TW for pet death.
The death of a pet is hard. Even moreso for writers, for whom these furry companions are often the only company they have day in and day out while they work. And so, here I grieve in the only way I know how: by writing in the absence of a cat no longer here to sleep on my laptop, or swat at my furiously typing fingers. His ghostly presence remains, in the echo of feet padding up and down the stairs, in the phantom brush of his soft fur at my ankles, reminding me not to push my chair back before checking. I keep looking around, expecting to see him basking in the sun or sleeping at the top of the stairs. But he's gone.
Smartikus was diagnosed with congestive heart failure more than a year and a half ago, and has been on strong medication since then. At the time, the vets couldn't say how long he had--days, weeks, months. All we could do was be grateful for what time we had with him.
He survived past the average 5-months allotted to cats with this condition. He survived through basement renos and the birth of baby Mara. He got to watch her grow from pooping burrito creature to full-on walking, talking toddler who pet him "gently, softly" and cuddled him whenever he let her. He spent much of his last night on earth in her nursery, watching her while she slept, and when we were headed to the vet's, she meowed to him softly, singing a kitty dirge.

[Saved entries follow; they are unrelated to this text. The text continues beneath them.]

Lemma effects_ok id B ps A fx A' : etrace members id A fx A' → ∀ (h : Harness) log,
  Inv members A → Inv members B → mon_ok A B ps h → log = a_log A id →
  (∀ i e r, EApply i e r ∈ fx → apply_fact B i e r) → (∀ p, p ∈ sends id fx → p ∈ ps) →
  mon_ok A' B ps (foldl (onEffect id) (h, log) fx).1.
Proof.
  induction 1 as [A|A A1 fx A' Hs Hd Ht IH|A e A1 fx A' Hs Hd Ho Ht IH]; intros h log I IB Hm Hl Hap Hps.
  - done.
  - destruct (astep_inv _ _ _ _ I Hs) as [E I1]. apply IH; try done.
    + eapply mon_ok_ext; [exact E|apply extends_refl|by intros ?|done].
    + unfold a_durable in Hd. congruence.
  - assert (extends A A1 ∧ Inv members A1) as [E I1].
    { destruct Hs as [->|Hs]; [split; [apply extends_refl|done]|]. by apply (astep_inv _ _ _ _ I Hs). }
    assert (a_log A1 id = (onEffect id (h, log) e).2) as Hl1.
    { rewrite (onEffect_log id _ e (a_durable A id)) by done. rewrite <-Hd. done. }
    cbn [foldl]. destruct (onEffect id (h, log) e) as [h1 log1] eqn:Ee.
    apply IH; try done.
    2: { intros i en r Hin. apply Hap. by right. }
    2: { intros p Hp. apply Hps. unfold sends in *. cbn. destruct e; try done. by right. }
    assert (mon_ok A1 B ps h) as Hm1 by (eapply mon_ok_ext; [exact E|apply extends_refl|by intros ?|done]).
    cbn in Hl1. destruct e as [| | |to m|t r ev|i en r| |]; cbn in Ee; injection Ee as <- <-; try done.
    + apply mon_ok_send; [done|]. left. apply Hps. by left.
    + rewrite <-Hl1. by apply onTransition_ok.
    + apply onApply_ok; [done| |done]. apply Hap. by left.
Qed.

(** A crash can cut an append in pieces; the monitors see no difference. *)
Lemma effects_atomic id fx (p : Harness * list LogEntry) :
  foldl (onEffect id) p (fx ≫= atomic) = foldl (onEffect id) p fx.
Proof.
  revert p. induction fx as [|e fx IH]; intros [h l]; [done|]. cbn [mbind list_bind].
  rewrite foldl_app, IH. cbn [foldl]. f_equal. destruct e as [|es| | | | | |]; try done.
  cbn. unfold InMemoryLog_append. revert l. induction es as [|x es IHes]; intros l; cbn.
  - by rewrite app_nil_r.
  - rewrite IHes. unfold InMemoryLog_append. by rewrite <-app_assoc.
Qed.

(** ** What a core has applied *)

Definition applies (fx : list Effect) : list (N * LogEntry * list byte) :=
  omap (λ e, match e with EApply i en r => Some (i, en, r) | _ => None end) fx.

Lemma applies_executed fx : executed fx = (λ t, t.1.2) <$> applies fx.
Proof. induction fx as [|e fx IH]; [done|]. unfold executed, applies in *. cbn. destruct e; cbn; congruence. Qed.

Lemma applies_results fx : results fx = snd <$> applies fx.
Proof. induction fx as [|e fx IH]; [done|]. unfold results, applies in *. cbn. destruct e; cbn; congruence. Qed.

Lemma executed_le fx : length (executed fx) ≤ length (applied fx).
Proof. induction fx as [|e fx IH]; [done|]. unfold executed, applied in *. cbn. destruct e; cbn; lia. Qed.

Lemma applies_applied fx : length (executed fx) = length (applied fx) → applied fx = fst <$> applies fx.
Proof.
  induction fx as [|e fx IH]; [done|]. pose proof (executed_le fx) as Hle.
  unfold executed, applied, applies in *. cbn. destruct e; cbn; intros H; try (by apply IH).
  - f_equal. apply IH. lia.
  - lia.
Qed.

Lemma elem_of_applies fx i e r : EApply i e r ∈ fx → (i, e, r) ∈ applies fx.
Proof. intros H. apply list_elem_of_omap. by exists (EApply i e r). Qed.

Lemma applied_facts A s n (c : Core) i e r : cluster_ok members sm0 A s → nodes s !! n = Some c →
  inline c → EApply i e r ∈ fx_ c → apply_fact A i e r ∧ N.to_nat i ≤ a_commit A n.
Proof.
  intros H Hc Hk Hin. pose proof (cl_node _ _ _ _ H _ _ Hc) as Hok.
  destruct (ok_apply _ _ _ _ _ Hok) as [Hle Ha _ Hin' Hres]. specialize (Hin' Hk).
  set (k := N.to_nat (lastApplied_ c)) in *. set (l := a_log A n) in *.
  rewrite Ha, numbered_snd in Hin'. assert (applied (fx_ c) = fst <$> applies (fx_ c)) as Hap.
  { apply applies_applied. rewrite Ha, Hin'. unfold numbered. by rewrite length_imap. }
  apply elem_of_applies, list_elem_of_lookup in Hin as [j Hj].
  rewrite applies_results, Hin' in Hres.
  assert (numbered (take k l) !! j = Some (i, e)) as Hnum.
  { rewrite <-Ha, Hap, list_lookup_fmap, Hj. done. }
  apply (f_equal (lookup j)) in Hres. rewrite list_lookup_fmap, Hj in Hres. cbn in Hres.
  unfold numbered in Hnum. rewrite list_lookup_imap in Hnum. unfold outputs in Hres.
  rewrite list_lookup_imap in Hres. destruct (take k l !! j) as [e'|] eqn:Ee; [|done].
  cbn in Hnum, Hres. injection Hnum as <- ->. injection Hres as ->.
  apply lookup_take_Some in Ee as [Ee Hjk].
  assert (N.to_nat (N.of_nat (S j)) ≤ a_commit A n) as Hcm by (rewrite <-(ok_commit _ _ _ _ _ Hok); lia).
  split; [|done]. exists (a_term A n), l. split_and!.
  - by eapply covered_le; [apply (inv_commit _ _ (cl_inv _ _ _ _ H))|].
  - lia.
  - by replace (N.to_nat (N.of_nat (S j)) - 1) with j by lia.
  - replace (N.to_nat (N.of_nat (S j)) - 1) with j by lia. rewrite take_take, Nat.min_l by lia. done.
Qed.

(** ** The harness and the cluster *)

(** The nodes of the harness are the nodes of a cluster. *)
Record hrel (A : AState) (s : @Cluster P L SM R K) (h : Harness) : Prop := {
  hr_cluster : cluster_ok members sm0 A s;
  hr_mon : mon_ok A A (net s) h;
  hr_members : members = nodeIds (length (nodes_ h));
  hr_node k nd : nodes_ h !! k = Some nd →
    nr_id nd = N.of_nat (S k) ∧ nodes s !! nr_id nd = Some (core nd) ∧ inline (core nd);
  hr_opts : length (ho_nodes (opts_ h)) = length (nodes_ h) ∧
    Forall (λ nc, raft nc = cfg) (ho_nodes (opts_ h));
}.

(** What the relation reads of the nodes. *)
Definition skeleton (h : Harness) : list (N * Core) * HarnessOptions :=
  ((λ nd, (nr_id nd, core nd)) <$> nodes_ h, opts_ h).

Lemma hrel_frame A s h h' : hrel A s h → skeleton h' = skeleton h → mon_ok A A (net s) h' →
  hrel A s h'.
Proof.
  intros [Hc _ Hmem Hn Ho] E Hm. injection E as En Eo.
  assert (length (nodes_ h') = length (nodes_ h)) as El
    by (apply (f_equal length) in En; by rewrite !length_fmap in En).
  split; rewrite ?El, ?Eo; try done. intros k nd Hk.
  apply (f_equal (lookup k)) in En. rewrite !list_lookup_fmap, Hk in En.
  destruct (nodes_ h !! k) as [nd'|] eqn:Ek; [|done]. cbn in En. injection En as -> ->. by apply Hn.
Qed.

Lemma skeleton_update h id f : (∀ nd, nr_id (f nd) = nr_id nd ∧ core (f nd) = core nd) →
  skeleton (updateNode id f h) = skeleton h.
Proof.
  intros Hf. unfold skeleton, updateNode. cbn. f_equal. apply list_eq. intros k.
  rewrite !list_lookup_fmap. destruct (decide (k = slot id)) as [->|].
  - rewrite list_lookup_alter_eq. destruct (nodes_ h !! slot id) as [nd|]; [|done]. cbn.
    by destruct (Hf nd) as [-> ->].
  - by rewrite list_lookup_alter_ne by done.
Qed.

Lemma skeleton_trace h s : skeleton (traceEvent s h) = skeleton h.
Proof. unfold traceEvent. by destruct (recordTrace _). Qed.

Lemma skeleton_service h id f : skeleton (runService id f h) = skeleton h.
Proof.
  unfold runService. destruct (nodeAt id h) as [nd|]; [|done].
  etrans; [|apply (skeleton_update h id (set_service (f (service nd)))); done].
  generalize (updateNode id (set_service (f (service nd))) h). induction (drop _ _) as [|p l IH];
    intros h'; cbn [foldl]; [done|]. by rewrite IH.
Qed.

Lemma skeleton_effect id (p : Harness * list LogEntry) e : skeleton (onEffect id p e).1 = skeleton p.1.
Proof.
  destruct p as [h l], e; try done; cbn.
  - unfold onTransition. destruct (decide _); [|by rewrite skeleton_trace].
    etrans; [|apply skeleton_trace]. done.
  - unfold onApply. by rewrite skeleton_service, skeleton_trace.
Qed.

Lemma skeleton_effects id fx (p : Harness * list LogEntry) :
  skeleton (foldl (onEffect id) p fx).1 = skeleton p.1.
Proof.
  revert p. induction fx as [|e fx IH]; intros p; cbn [foldl]; [done|]. by rewrite IH, skeleton_effect.
Qed.

Lemma hr_at A s h k nd : hrel A s h → nodes_ h !! k = Some nd →
  slot (nr_id nd) = k ∧ nodeAt (nr_id nd) h = Some nd ∧ nr_id nd ∈ members.
Proof.
  intros H Hk. destruct (hr_node _ _ _ H k nd Hk) as (Hid&Hc&_).
  assert (slot (nr_id nd) = k) as Hs by (unfold slot; lia).
  split_and!; [done|unfold nodeAt; by rewrite Hs|]. by eapply (cl_dom _ _ _ _ (hr_cluster _ _ _ H)).
Qed.

(** Node [k] is replaced, in the harness and in the cluster. *)
Lemma hrel_replace A A' s h k nd nd' ps : hrel A s h → nodes_ h !! k = Some nd →
  nr_id nd' = nr_id nd → inline (core nd') → extends A A' →
  cluster_ok members sm0 A' (mkCluster (<[nr_id nd := core nd']> (nodes s)) (net s ++ ps)) →
  hrel A' (mkCluster (<[nr_id nd := core nd']> (nodes s)) (net s ++ ps))
    (updateNode (nr_id nd) (λ _, nd') h).
Proof.
  intros H Hk Hid Hin E Hc. destruct (hr_at _ _ _ _ _ H Hk) as (Hs&_&_).
  destruct H as [_ Hm Hmem Hn Ho]. unfold updateNode. rewrite Hs. split; cbn; rewrite ?length_alter; try done.
  - apply (mon_ok_frame _ _ _ h); try done. eapply mon_ok_ext; [done|done| |done].
    intros p Hp. apply elem_of_app. by left.
  - intros j nd1. destruct (decide (j = k)) as [->|Hj].
    + rewrite list_lookup_alter_eq, Hk. intros [= <-]. rewrite Hid, lookup_insert_eq.
      destruct (Hn k nd Hk) as (?&_). done.
    + rewrite list_lookup_alter_ne by done. intros Hj1. destruct (Hn j nd1 Hj1) as (Hid1&?&?).
      destruct (Hn k nd Hk) as (Hid2&_). rewrite lookup_insert_ne by (rewrite Hid1, Hid2; lia). done.
Qed.

(** A call of the core, callbacks included, is an event of the cluster; what it
    applies is then committed. *)
Lemma afterCall_sim A s h k nd now op c' : hrel A s h → nodes_ h !! k = Some nd →
  run_op s (nr_id nd) now op (core nd) = Some c' → inline c' →
  ∃ A' s' fx, hrel A' s' (afterCall (nr_id nd) c' h) ∧ extends A A' ∧
    fx_ c' = fx_ (core nd) ++ fx ∧ etrace members (nr_id nd) A (fx ≫= atomic) A' ∧
    (∀ i e r, EApply i e r ∈ fx → apply_fact A' i e r ∧ N.to_nat i ≤ a_commit A' (nr_id nd)).
Proof.
  intros H Hk Hrun Hin. set (id := nr_id nd). pose proof (hr_cluster _ _ _ H) as Hc.
  destruct (hr_node _ _ _ H k nd Hk) as (_&Hcore&_). destruct (hr_at _ _ _ _ _ H Hk) as (_&Hat&_).
  destruct (run_op_sim _ _ Hmembers A s id now op (core nd) c' Hc Hcore Hrun) as (A'&(fx&Hfx&Ht)&I'&Hok').
  pose proof (cl_inv _ _ _ _ Hc) as I.
  destruct (etrace_sound _ _ _ _ _ I Ht) as (_&E&O&_&Hps&Hne).
  assert (new_fx (core nd) c' = fx) as Hnew by (unfold new_fx; by rewrite Hfx, drop_app_length).
  set (s' := mkCluster (<[id := c']> (nodes s)) (net s ++ sends id fx)).
  assert (cluster_ok members sm0 A' s') as Hc'.
  { apply (cluster_ok_step members sm0 A); try done; [by eapply (cl_dom _ _ _ _ Hc)| |].
    - by rewrite <-sends_atomic.
    - rewrite Hfx. intros e [He|He]%elem_of_app; [by eapply (cl_errors _ _ _ _ Hc)|].
      by eapply errors_atomic. }
  assert (∀ i e r, EApply i e r ∈ fx → apply_fact A' i e r ∧ N.to_nat i ≤ a_commit A' id) as Hap.
  { intros i e r He. apply (applied_facts A' s' id c'); [done|apply lookup_insert_eq|done|].
    rewrite Hfx. apply elem_of_app. by right. }
  exists A', s', fx. split_and!; try done. unfold afterCall. fold id in Hat. rewrite Hat, Hnew.
  assert (updateNode id (set_core c') h = updateNode id (λ _, set_core c' nd) h) as ->.
  { unfold updateNode. f_equal. apply list_eq. intros j. destruct (decide (j = slot id)) as [->|].
    - rewrite !list_lookup_alter_eq. unfold nodeAt in Hat. by rewrite Hat.
    - by rewrite !list_lookup_alter_ne. }
  pose proof (hrel_replace A A' s h k nd (set_core c' nd) (sends id fx) H Hk eq_refl Hin E Hc') as Hrel.
  fold id in Hrel. eapply hrel_frame; [exact Hrel|apply skeleton_effects|].
  rewrite <-effects_atomic. eapply effects_ok; [exact Ht|done|done| | | |].
  - apply mon_ok_update. eapply mon_ok_ext; [apply extends_refl|exact E| |apply (hr_mon _ _ _ H)].
    intros p Hp. apply elem_of_app. by left.
  - apply (ok_log _ _ _ _ _ (cl_node _ _ _ _ Hc _ _ Hcore)).
  - intros i e r (e0&He&He0)%list_elem_of_bind. apply (Hap i).
    destruct e0; cbn in He; try (apply list_elem_of_singleton in He; by simplify_eq).
    apply list_elem_of_fmap in He as (?&?&_). done.
  - intros p. rewrite sends_atomic. intros Hp. apply elem_of_app. by right.
Qed.

Lemma afterCall_ok A s h k nd now op c' : hrel A s h → nodes_ h !! k = Some nd →
  run_op s (nr_id nd) now op (core nd) = Some c' → inline c' →
  ∃ A' s', hrel A' s' (afterCall (nr_id nd) c' h).
Proof. intros H Hk Hrun Hin. destruct (afterCall_sim A s h k nd now op c' H Hk Hrun Hin) as (A'&s'&_&?&_). eauto. Qed.

Lemma afterCall_same A s h k nd : hrel A s h → nodes_ h !! k = Some nd →
  hrel A s (afterCall (nr_id nd) (core nd) h).
Proof.
  intros H Hk. destruct (hr_at _ _ _ _ _ H Hk) as (Hs&Hat&_). unfold afterCall. rewrite Hat.
  unfold new_fx. rewrite drop_all. cbn [foldl fst].
  apply (hrel_frame A s h); [done| |apply mon_ok_update, (hr_mon _ _ _ H)].
  unfold skeleton, updateNode. cbn. f_equal. apply list_eq. intros j. rewrite !list_lookup_fmap.
  rewrite Hs. destruct (decide (j = k)) as [->|].
  - by rewrite list_lookup_alter_eq, Hk.
  - by rewrite list_lookup_alter_ne.
Qed.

The vet was shocked to see him still alive and kicking in July. We thought he might live forever--he was always a warrior, after all. At age four, he'd survived a life-threatening urinary tract block that resulted in full penile removal; he'd lived to tell of the time he got out onto our roof the night Rob Ford was elected. If he could talk, he would regale you with tales of that time the vents were cleaned, or that time he got a plastic bag stuck around his neck and exorcised it by peeing all over the house. He would tell you about the time he conquered the defrosting chicken breasts, dragging their carcasses throughout the house as one might drag their slain enemies' bodies through the streets.
He probably wouldn't tell you about all the cuddles he loved to give his feeders, or admit to nightly routines of standing on the dinner table, pushing his furry head into their bowls to see what they were having that he could share. He loved to bite John's ankles after he'd showered, had a disdain for food that'd touched the floor, loved having his silky hair brushed, and enjoyed smothering his keepers while they slept. He was a cat that contained multitudes.
Alas, Smarty's literally big heart failed his body, though his spirit was strong. He'd stopped eating two days ago. He was panting heavily, foaming at the mouth constantly--a clear sign his belabored heart was not strong enough to clear his lungs of the fluid that was slowly drowning him.
He lost control of his bowels that morning, and when he stumbled down the stares and looked bleakly into our eyes, we knew it was time.
He left this world peacefully and painlessly at the vet's, with his loving owners at his side. They say pets are heartbreak waiting to happen, and we'd been waiting for a while. His upkeep was expensive, but worth every penny. All I have to do is think about how soft his fur was, how silky his ears, how loud his purr rumbling against my chest. He met us at the door every day, seemed to know when we needed his comfort the most, and never failed to remind us who was really the boss in the house with a simple cat butt to the face at 5 in the morning.
He was loved and adored and irreplaceable. He was the best cat and companion we could have asked for, and we were blessed to have had him in our family.